Limited testing equipment

Limited public access to testing

Lack of domestic funding


Among the suggestions to improve the implementation of WHO guidelines, respondents mentioned building diagnostic capacity, including with equipment and services, and creating demand among patients and health care workers.
“The lack of funding for infrastructure and capacity building of health care providers is one of the reasons to reach out to all people living with HIV,” said a respondent from India. But the “CD4 machine needs to be … in all primary health centers to increase access,” the respondent added.


A CD4 counter with a blood sample cartridge in use
“[Uganda] complies with treatment support guidelines offered by WHO. Without knowing the CD4 cell count, prescribing the right regimen and drug combinations becomes difficult for healthcare service providers,” said a survey participant from Uganda.
Health care workers considered CD4 testing crucial for the management of HIV but said it is insufficiently implemented. While most respondents — 91% — agreed that people who test positive for HIV should undergo such testing, only 55% said health care practitioners in their countries typically recommend it to people who are newly diagnosed with HIV.

Overall, they cited limited CD4 testing equipment, limited public access to CD4 testing, and a lack of domestic funding as the top barriers to implementation in their countries.
Other reasons that clinicians fail to recommend CD4 testing include a lack of well-maintained machines and an insufficient supply of reagents due to a lack of funding.
Regarding the use of CD4 testing in their focus countries, respondents said the top barriers were limited testing equipment, at 57%; limited public access to testing, at 48%; and a lack of domestic funding, at 45%.
“Clinical staging is typically used to diagnose AHD, which can still be improved. We don't have enough point-of-care CD4 machines, so laboratory results take a long time to come back,” said a respondent from Zambia.
Meanwhile, a health care worker from the Democratic Republic of Congo said:
The gold standards are clinical staging and CD4 testing. Unfortunately, the reagents are not always available.
The unavailability of reagents is likely due to lack of funding.

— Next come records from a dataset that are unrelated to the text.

(** The labels of the charts of a run come from the table: a label of the
    vote or comment pie is the shortened title of a row or "Other stories",
    and a label of the domain pie is the domain label of a row or "Other
    domains". *)
Theorem plot_visualizations_labels (σ : store) (df : nat) (d : dashboard) :
  (plot df σ).1 = Ok d ->
  ∃ vote_labels vote_sizes comment_labels comment_sizes domain_labels domain_sizes,
    ax_votes d = Pie vote_labels vote_sizes
    ∧ ax_comments d = Pie comment_labels comment_sizes
    ∧ ax_domains d = Pie domain_labels domain_sizes
    ∧ (∀ label, label ∈ vote_labels ∨ label ∈ comment_labels ->
         (∃ r, r ∈ rows (σ !!! df) ∧ label = short_title r)
         ∨ label = "Other stories"%string)
    ∧ (∀ label, label ∈ domain_labels ->
         (∃ r, r ∈ rows (σ !!! df) ∧ label_of (URL r) = Ok label)
         ∨ label = "Other domains"%string).
Proof.
  intros Hrun. apply plot_visualizations_Ok in Hrun as (domains & _ & Hdomains & ->).
  set (table := rows (σ !!! df)) in *.
  unfold dashboard_of, vote_share, comment_share, domain_share.
  cbn [ax_votes ax_comments ax_domains]. rewrite !pie_of_pair. eexists _, _, _, _, _, _.
  split_and!; [reflexivity..| |].
  - assert (∀ p, p ∈ zip table (_short_titles shorten (Title <$> table) 40) ->
                 p.1 ∈ table ∧ p.2 = short_title p.1) as Hzip.
    { intros p. unfold _short_titles. rewrite <- list_fmap_compose.
      intros Hp. by apply elem_of_zip_fmap in Hp. }
    intros label [H|H]; apply aggregate_labels_from_table in H as [(p & Hp & Hl) | Hl];
      subst label; auto; left; destruct (Hzip p Hp) as [Hin Heq]; exists p.1;
      by rewrite Heq.
  - intros label H.
    apply aggregate_labels_from_table in H as [(g & Hg & Hl) | Hl]; subst label;
      [|by right].
    left.
    assert (g.1 ∈ fst <$> groupby_sum snd votes_of (zip table domains))
      as Hkey by (by apply list_elem_of_fmap_2).
    apply groupby_fold in Hkey as [Hkey|(p & Hp & Hkey)]; [by inversion Hkey|].
    apply list_elem_of_lookup in Hp as [i Hi].
    apply lookup_zip_with_Some in Hi as (r & lab & -> & Hr & Hlab).
    exists r. split; [by eapply list_elem_of_lookup_2|].
    simpl in Hkey. subst lab.
    by destruct (Forall2_lookup_lr _ _ _ _ _ _ Hdomains Hr Hlab).
Qed.
(** * Stock-monitoring dashboard: the normaliser and the notifier of [main.py]

    A shallow embedding of [load_data_from_gsheet], [get_critical_items] and
    [trigger_restock_webhook], together with the part of Python, pandas and
    requests that these three functions exercise; then of
    [highlight_low_stock], of [calculate_metrics] and of the two tables that
    [main] computes for its alert panels.

    Conventions.
    - Python exceptions are explicit: a computation that may raise has type
      [outcome A]; [try ... except Exception] is [try_except].
    - Calls to [st.error] are collected, in order, in a list of messages
      returned next to the value.
    - Text is modelled by the bytes of its UTF-8 encoding.  [strip] is
      [str.strip], which knows the white space of Unicode; [lower] is
      [str.lower] on ASCII text, and what [str.lower] does on other text is
      a parameter.
    - An integer cell holds an integer and a finite float is the rational it
      denotes.  [.astype(int)] stores 64-bit integers, and a row handed over
      as floats holds the doubles nearest to its integers; sums and
      comparisons of whole columns are exact in the range stated with them.
    - What Python and pandas leave to the release, the platform or a table
      too large to write down is a parameter, the record [library]; the
      network and the configuration are parameters too ([World], [post]). *)

From Stdlib Require Import Ascii QArith.
From stdpp Require Import gmap strings pretty.

Local Open Scope Z_scope.

(** ** Python: exceptions, strings, lists *)
Module Py.

Record exn := Exception { exn_class : string; exn_str : string }.

Inductive outcome (A : Type) : Type :=
| Returned (a : A)
| Raised (e : exn).
Global Arguments Returned {A} a.
Global Arguments Raised {A} e.

Global Instance outcome_ret : MRet outcome := λ A a, Returned a.
Global Instance outcome_bind : MBind outcome := λ A B f m,
  match m with
  | Returned a => f a
  | Raised e => Raised e
  end.
Global Instance outcome_fmap : FMap outcome := λ A B f m,
  match m with
  | Returned a => Returned (f a)
  | Raised e => Raised e
  end.

(** [try: body / except Exception as e: handler(e)] *)
Definition try_except {A} (body : outcome A) (handler : exn → outcome A) : outcome A :=
  match body with
  | Returned a => Returned a
  | Raised e => handler e
  end.

(** Text of ASCII characters only. *)
Fixpoint is_ascii (s : string) : bool :=
  match s with
  | EmptyString => true
  | String c s' => (N_of_ascii c <? 128)%N && is_ascii s'
  end.

(** [str.lower] on ASCII text: the letters A-Z. *)
Definition lower_char (c : ascii) : ascii :=
  let n := N_of_ascii c in
  if ((65 <=? n) && (n <=? 90))%N then ascii_of_N (n + 32) else c.

Fixpoint lower (s : string) : string :=
  match s with
  | EmptyString => EmptyString
  | String c s' => String (lower_char c) (lower s')
  end.

(** Text is held as the bytes of its UTF-8 encoding. *)
Definition utf8 (bytes : list N) : string :=
  foldr (λ b s, String (ascii_of_N b) s) EmptyString bytes.

(** The characters for which [str.isspace] holds: U+0009 to U+000D, U+001C
    to U+0020, U+0085, U+00A0, U+1680, U+2000 to U+200A, U+2028, U+2029,
    U+202F, U+205F and U+3000. *)
Definition whitespace : list string :=
  utf8 <$> [ [9]; [10]; [11]; [12]; [13]; [28]; [29]; [30]; [31]; [32];
             [194; 133]; [194; 160]; [225; 154; 128];
             [226; 128; 128]; [226; 128; 129]; [226; 128; 130]; [226; 128; 131];
             [226; 128; 132]; [226; 128; 133]; [226; 128; 134]; [226; 128; 135];
             [226; 128; 136]; [226; 128; 137]; [226; 128; 138];
             [226; 128; 168]; [226; 128; 169]; [226; 128; 175];
             [226; 129; 159]; [227; 128; 128] ]%N.

(** [s] without its prefix [w], when it starts with [w]. *)
Fixpoint without_prefix (w s : string) : option string :=
  match w, s with
  | EmptyString, _ => Some s
  | String a w', String b s' => if Ascii.eqb a b then without_prefix w' s' else None
  | String _ _, EmptyString => None
  end.

Definition without_space (spaces : list string) (s : string) : option string :=
  head (omap (λ w, without_prefix w s) spaces).

(** Leading characters are dropped as long as they are among [spaces]; each
    round drops a byte at least, so that [fuel] need not exceed the length
    of the text. *)
Fixpoint lstrip_go (spaces : list string) (fuel : nat) (s : string) : string :=
  match fuel with
  | O => s
  | S fuel' =>
      match without_space spaces s with
      | Some rest => lstrip_go spaces fuel' rest
      | None => s
      end
  end.

Definition lstrip (s : string) : string := lstrip_go whitespace (String.length s) s.

Definition rstrip (s : string) : string :=
  String.rev (lstrip_go (String.rev <$> whitespace) (String.length s) (String.rev s)).

(** [str.strip] *)
Definition strip (s : string) : string := rstrip (lstrip s).

(** [sub in s] *)
Fixpoint contains (sub s : string) : bool :=
  String.prefix sub s ||
  match s with
  | EmptyString => false
  | String _ s' => contains sub s'
  end.

(** [s.split(sep)] for a non-empty separator: a left-to-right scan; [skip]
    counts the characters of a separator just recognised that are still to
    be passed over, [cur] is the current piece, reversed. *)
Fixpoint split_go (sep : string) (skip : nat) (cur : string) (s : string) : list string :=
  match s with
  | EmptyString => [String.rev cur]
  | String c s' =>
      match skip with
      | S k => split_go sep k cur s'
      | O =>
          if String.prefix sep s
          then String.rev cur :: split_go sep (String.length sep - 1) EmptyString s'
          else split_go sep 0 (String c cur) s'
      end
  end.

Definition split (sep s : string) : list string := split_go sep 0 EmptyString s.

(** [l[i]] *)
Definition getitem {A} (l : list A) (i : nat) : outcome A :=
  match l !! i with
  | Some x => Returned x
  | None => Raised (Exception "IndexError" "list index out of range")
  end.

(** [needle] occurs in [hay]. *)
Definition occurs_in (needle hay : string) : Prop :=
  ∃ pre post, hay = pre +:+ needle +:+ post.

End Py.
Export Py.

(** ** pandas: cells, frames and the operations the dashboard calls *)
Module Pandas.

(** A numeric value: a finite number or a signed infinity.  (NaN is a cell of
    its own below.) *)
Inductive number :=
| Fin (q : Q)
| Inf (negative : bool).

(** What a cell of a frame read from CSV can hold. *)
Inductive cell :=
| NaN
| CInt (z : Z)
| CFloat (x : number)
| CBool (b : bool)
| CStr (s : string).

Global Instance Q_eq_dec : EqDecision Q.
Proof. solve_decision. Defined.
Global Instance number_eq_dec : EqDecision number.
Proof. solve_decision. Defined.
Global Instance cell_eq_dec : EqDecision cell.
Proof. solve_decision. Defined.

(** A frame: the column labels, in order and possibly repeated, and the rows,
    each holding one cell per column. *)
Record DataFrame := Frame { columns : list string; rows : list (list cell) }.

(** Every pandas frame is rectangular. *)
Definition rectangular (df : DataFrame) : Prop :=
  Forall (λ row, length row = length (columns df)) (rows df).

Global Instance rectangular_dec df : Decision (rectangular df).
Proof. unfold rectangular. apply _. Defined.

(** [pd.DataFrame()] *)
Definition empty_frame : DataFrame := Frame [] [].

(** [df.empty] *)
Definition empty (df : DataFrame) : bool :=
  match columns df, rows df with
  | [], _ | _, [] => true
  | _, _ => false
  end.

(** [label in df.columns] *)
Definition has_column (label : string) (df : DataFrame) : bool :=
  bool_decide (label ∈ columns df).

(** [df.columns[i]] *)
Definition column_label (df : DataFrame) (i : nat) : outcome string :=
  match columns df !! i with
  | Some c => Returned c
  | None =>
      Raised (Exception "IndexError"
                ("index " +:+ pretty i +:+ " is out of bounds for axis 0 with size "
                 +:+ pretty (length (columns df))))
  end.

(** The cells of a row that stand under the label, left to right. *)
Fixpoint row_cells (cols : list string) (row : list cell) (label : string) : list cell :=
  match cols, row with
  | c :: cs, x :: xs =>
      if decide (c = label) then x :: row_cells cs xs label else row_cells cs xs label
  | _, _ => []
  end.

(** [row[label]] for a label that names one column. *)
Definition row_get (cols : list string) (row : list cell) (label : string) : option cell :=
  head (row_cells cols row label).

(** Store [v] under every column called [label]. *)
Fixpoint row_set (cols : list string) (label : string) (v : cell) (row : list cell) : list cell :=
  match cols, row with
  | c :: cs, x :: xs => (if decide (c = label) then v else x) :: row_set cs label v xs
  | _, _ => row
  end.

(** What [df[label]] evaluates to: a series when one column has the label,
    a frame when several do. *)
Inductive selection :=
| Series (values : list cell)
| SubFrame (df : DataFrame).

(** [df[label]] *)
Definition getitem (df : DataFrame) (label : string) : outcome selection :=
  match filter (λ c, c = label) (columns df) with
  | [] => Raised (Exception "KeyError" ("'" +:+ label +:+ "'"))
  | [_] => Returned (Series ((λ row, default NaN (row_get (columns df) row label)) <$> rows df))
  | sub => Returned (SubFrame (Frame sub ((λ row, row_cells (columns df) row label) <$> rows df)))
  end.

(** One row of [df[label] = values]: the cell is replaced where the column
    exists and appended otherwise. *)
Definition row_assign (cols : list string) (label : string) (v : cell) (row : list cell)
  : list cell :=
  if bool_decide (label ∈ cols) then row_set cols label v row else row ++ [v].

(** The labels of a frame after [df[label] = ...]. *)
Definition assigned_columns (cols : list string) (label : string) : list string :=
  if bool_decide (label ∈ cols) then cols else cols ++ [label].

The Clinton Health Access Initiative, in its 2019 “HIV Market Report,” suggested that "although there is sufficient aggregate CD4 testing capacity in many countries to meet all of the AHD screening need, access to onsite POC [point-of-care] CD4 testing varies by country and a lack of funding for reagents and programmatic support remain the key barriers to meeting this need."
Yet another factor is the current emphasis on scaling up viral load testing for treatment monitoring. According to a survey respondent from Kenya, “more support is required for CD4 testing as a lot of focus is currently on viral load testing.”
Donor funding has shifted away from CD4 testing and toward viral load testing, 49% of respondents agreed, while only 17% said it has not. In addition, 45% said there is not enough domestic funding for CD4 testing in their countries.
“CD4 testing is domestically funded, which is becoming less and less affordable,” noted a respondent from South Africa. A respondent from Nigeria said: “There is not enough funding for CD4 testing because it is donor-driven. The government needs to have a policy that would allocate the costs of CD4 testing into the budget for sustainability.”